Ascendí con cuidado para no hacer crujir los escalones a mi paso, acercándome cada vez más al ruido de la tormenta. Pasé por la abertura que llevaba a los balcones y conseguí oír el ruido de los disparos de Crow y Carter. Seguí subiendo hasta tropezarme con una tenue claridad. Asomé la cabeza y pude ver el campanario.

Se trataba de una superficie cuadrada de madera y de piedra, que acababa en un tejado en punta, del que pendían dos campanas sujetadas por una viga en horizontal y un eje. Por las aberturas abovedadas se colaban la lluvia y el viento.

Natalie estaba en el medio de la sala protegida por un filtro de tela, mientras el príncipe le administraba unas gotas de un líquido marrón en la boca. Lo hacía de forma que ella solo aspirase el vapor del láudano, pues enseguida supe que se trataba de esta droga. El príncipe susurró palabras al cielo, alzando el bisturí de Liston. Lo levantó por encima del cuello de Natalie y se preparó para cercenárselo de un letal tajo.

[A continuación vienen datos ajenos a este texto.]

(* ===== verification/DispatchSolo.v ===== *)
(** Threads on one listener (Dispatch.v): when no other thread interferes, every
    call and every handler runs as the sequential model of Listener.v says. *)
From stdpp Require Import relations.
From S2P Require Import Prelude Machine Slicer Listener ListenerProps TcpSocket Samples TcpListener.
From S2P Require Import Mutex Dispatch DispatchSafe TcpWaiters DispatchTcp.
Local Open Scope Z_scope.

(** * One thread that goes on alone *)

Section solo.
Context {K : Type} `{Socket K} `{SendQueue K} (rest : list (frame K)).
Abbreviation S := (shared K sk_child).
Implicit Types (s : S) (f g next : frame K) (d : dispatch K) (l : lock).

(** The only thread is at [f] above [rest], and owns the mutexes it is between. *)
Definition solo f s d : Prop :=
  d_shared d = s ∧ d_stacks d = [f :: rest] ∧ existsb is_aborted (f :: rest) = false ∧
  ∀ l, d_owner d l = if holds_frame l f then Some 0%nat else None.

Definition goes_on d d' : Prop := advance 0 d = Some d'.

(** From [f] and [s] it comes to [g] and [s']. *)
Definition reach f s g s' : Prop :=
  ∀ d, solo f s d → ∃ d', rtc goes_on d d' ∧ solo g s' d'.

Lemma walk_refl f s : reach f s f s.
Proof. intros d Hd. by exists d. Qed.

Lemma walk_trans f1 s1 f2 s2 f3 s3 :
  reach f1 s1 f2 s2 → reach f2 s2 f3 s3 → reach f1 s1 f3 s3.
Proof.
  intros H12 H23 d Hd. destruct (H12 d Hd) as (d2 & Hr & Hd2).
  destruct (H23 d2 Hd2) as (d3 & Hr' & Hd3). exists d3. split; [by etransitivity|done].
Qed.

Lemma solo_step f s g s' d owner :
  solo f s d → is_aborted g = false → (∀ l, owner l = if holds_frame l g then Some 0%nat else None) →
  advance 0 d = Some (mkDispatch s' owner [g :: rest]) →
  ∃ d', rtc goes_on d d' ∧ solo g s' d'.
Proof.
  intros (_ & _ & Ha & _) Hg Ho Hadv. eexists. split; [by apply rtc_once|]. split_and!; try done.
  simpl in *. rewrite Hg. by destruct (is_aborted f).
Qed.
(** [on_read_ready], from its first critical section on. *)
Lemma on_read_ready_split cb w :
  on_read_ready cb w =
  match read_section w with
  | (Val (ReadUnlock now count), w') => (repeat_call count cb;; rearm now) (with_user (t_user w) w')
  | (Val _, w') => (Val tt, w')
  | (Exn e, w') => (Exn e, w')
  | (Halt h, w') => (Halt h, w')
  end.
Proof.
  unfold on_read_ready, read_section, get_current_time, tcall, timer, set_events, set_timer, observe, mbind, M_bind.
  cbn. destruct (timer_read _ _) as [[buf|] σ]; [|done]. cbn. destruct (buf =? 1); [|done].
  destruct (system_now _) as [now σ']. cbn. by destruct (erase_due _ _ _) as [rest count].
Qed.

Lemma read_section_next w next w' :
  read_section w = (Val next, w') → next = ReadEnd ∨ ∃ now count, next = ReadUnlock now count.
Proof.
  unfold read_section, get_current_time, tcall, timer, set_events, set_timer, observe, mbind, M_bind.
  cbn. destruct (timer_read _ _) as [[buf|] σ]; [|done]. cbn. destruct (buf =? 1); cbn.
  - destruct (system_now _) as [now σ']. cbn. destruct (erase_due _ _ _) as [rest count].
    intros [= <- _]. right. eauto.
  - intros [= <- _]. by left.
Qed.

Lemma wake_up_alone cs s :
  Forall fits cs → s_registered s = true → readable s = true →
  (on_read_ready (do_calls cs) (s_world s)).1 = Val tt →
  ∃ s', walk Find s (RegLock false) s' ∧ same (s_world s') (on_read_ready (do_calls cs) (s_world s)).2.
Proof.
  intros Hcs Hreg Hready. rewrite on_read_ready_split.
  destruct (read_section (s_world s)) as [[next|e|h] w'] eqn:Hrun; [|done..].
  pose proof (read_section_next _ _ _ Hrun) as Hnext.
  set (s1 := mkShared w' (s_registered s) (s_interest s)).
  assert (walk Find s next s1) as Hread.
  { eapply timer_walk_trans; [eapply (timer_walk_access Find s _ _ ReadLock s); [done|done| |done|done];
      unfold mbind, M_bind, get; by rewrite Hreg|].
    eapply timer_walk_trans; [by apply (timer_walk_acquire ReadLock s Read)|].
    eapply timer_walk_access; [done|done|unfold on_world; by rewrite Hrun| |];
      by destruct Hnext as [->|(now & count & ->)]. }
  destruct Hnext as [->|(now & count & ->)].
  { intros _. exists s1. split; [|done]. eapply timer_walk_trans; [exact Hread|]. by apply timer_walk_release. }
  unfold mbind, M_bind. set (w1 := with_user _ w'). intros Ho.
  destruct (fires_alone now count cs s1 Hcs) as (s2 & Hw2 & Ho2 & Hs2).
  destruct (blind_same (repeat_call count (do_calls cs)) (s_world s1) w1) as [Ho1 Hs1];
    [apply repeat_call_blind|done|].
  destruct (repeat_call count (do_calls cs) w1) as [o w2]. simpl in *. rewrite Ho1 in Ho2. subst o.
  destruct (blind_same (rearm now) (s_world s2) w2) as [Ho3 Hs3]; [apply rearm_blind|exact (eq_trans Hs2 Hs1)|].
  destruct (rearm_alone now s2) as (s3 & Hw3 & Hs3'); [congruence|].
  exists s3. split; [|exact (eq_trans Hs3' Hs3)].
  eapply timer_walk_trans; [exact Hread|]. eapply timer_walk_trans; [|eapply timer_walk_trans; [exact Hw2|exact Hw3]].
  by apply timer_walk_release.
Qed.

(** C30: a thread that runs alone does what the sequential model says: every call,
    from the application or from [on_time_event], every wake-up whose callbacks make
    any sequence of calls, and [re_register], can run from its first control point
    to its last and then has done to the timer and to the system, and has asked of
    the event loop, exactly what the sequential function does. *)
Theorem timer_alone_is_sequential s :
  (∀ c k, fits c → ∃ s', walk (enter c k) s (back k) s' ∧ same (s_world s') (do_call c (s_world s)).2) ∧
  (∀ cs, Forall fits cs → s_registered s = true → readable s = true →
     (on_read_ready (do_calls cs) (s_world s)).1 = Val tt →
     ∃ s', walk Find s (RegLock false) s' ∧ same (s_world s') (on_read_ready (do_calls cs) (s_world s)).2) ∧
  (∀ first, ∃ s', walk (RegLock first) s (registered first) s' ∧ same (s_world s') (re_register first (s_world s)).2).
Proof.
  split; [|split].
  - intros c k Hc. destruct (call_alone c k s Hc) as (s' & Hw & _ & Hs). by exists s'.
  - intros cs. apply wake_up_alone.
  - intros first.
    assert (walk (RegLock first) s (RegUnlock first (fd_open s)) s) as Hvalid.
    { eapply timer_walk_trans; [by apply (timer_walk_acquire (RegLock first) s (RegValid first))|].
      eapply timer_walk_access; [done|done| |done|done]. by destruct s. }
    unfold re_register, is_valid, mbind, M_bind, timer, tcall. fold (fd_open s). cbn. fold (fd_open s).
    destruct (fd_open s) eqn:Ho; cbn.
    + rewrite initialized. cbn.
      set (s1 := mkShared (mkTWorld (t_os (s_world s))
        (t_requests (s_world s) ++ [ModeChange (m_fileno (t_timer (s_world s))) first])
        (t_timer (s_world s)) (t_user (s_world s))) (s_registered s) (s_interest s)).
      assert (walk (RegLock first) s (if s_registered s then RegCtl first else registered first) s1) as Hfind.
      { eapply timer_walk_trans; [exact Hvalid|].
        eapply timer_walk_trans; [by apply (timer_walk_release (RegUnlock first true) s (RegFind first))|].
        eapply (timer_walk_access (RegFind first) s _ _ _ s1); try done;
          [by destruct (s_registered s), first|by destruct (s_registered s), first]. }
      destruct (s_registered s); [|by exists s1].
      exists (mkShared (s_world s1) (s_registered s1) (ctl first s1)). split; [|done].
      eapply timer_walk_trans; [exact Hfind|].
      eapply timer_walk_access; [done|done|reflexivity|by destruct first|by destruct first].
    + exists s. split; [|done]. eapply timer_walk_trans; [exact Hvalid|].
      apply timer_walk_release; [done|by destruct first|by destruct first].
Qed.
End calls.

(** ** A witness *)

(** The simulated timer of Timer.v in a process that has an event loop. *)
Definition running_sys : TimerSys simtime := {|
  timerfd_create := @timerfd_create _ sim_sys;
  system_now := @system_now _ sim_sys;
  timerfd_settime := @timerfd_settime _ sim_sys;
  timer_read := @timer_read _ sim_sys;
  timer_close := @timer_close _ sim_sys;
  loop_initialized _ := true;
|}.

Definition running_laws : @TimerLaws simtime running_sys :=
  @Build_TimerLaws simtime running_sys (@clock _ _ sim_laws) (@pending _ _ sim_laws)
    (@now_reads _ _ sim_laws) (@settime_sets _ _ sim_laws) (@read_reads _ _ sim_laws).

(** At 1100 ms, with a deadline that is due and one that is not. *)
Definition due_timer : shared simtime :=
  mkShared (mkTWorld {| sim_clock := 1100000000; sim_pending := Some 1100000000; sim_loop := true |} []
    {| m_fileno := 5; m_fd := 5; m_queued_events := [1100; 1200] |} []) true Disabled.

Lemma timer_alone_is_sequential_witness :
  ∃ s', walk (H := running_sys) (H0 := running_laws) Find due_timer (RegLock false) s' ∧
    m_queued_events (t_timer (s_world s')) = [1150; 1200] ∧
    sim_pending (t_os (s_world s')) = Some 1150000000.
Proof.
  destruct (timer_alone_is_sequential (H := running_sys) (H0 := running_laws) (λ _, eq_refl) due_timer)
    as (_ & Hwake & _).
  destruct (Hwake [CallSchedule 50]) as (s' & Hwalk & Hs); [|done|done|by vm_compute|].
  { repeat constructor; vm_compute; congruence. }
  exists s'. split; [done|]. apply same_user in Hs.
  assert (∀ w w' : tworld simtime (list note), w' = with_user (t_user w') w → t_timer w' = t_timer w ∧ t_os w' = t_os w)
    as Hsame by (by intros w w' ->).
  apply Hsame in Hs as [Ht Hos]. rewrite <- Ht, <- Hos. by vm_compute.
Defined.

Entonces salí de mi escondite empuñando resuelto el revólver y le disparé en la pierna. El príncipe cayó al suelo profiriendo un agudo grito de dolor. Me acerqué a Natalie y pude comprobar que se encontraba bien. En un extremo el demente sollozaba, agarrándose su pierna herida. Me aproximé a él y le apunté a la cabeza.

—¿Es usted… el inspector… Abberline? —farfulló miedoso.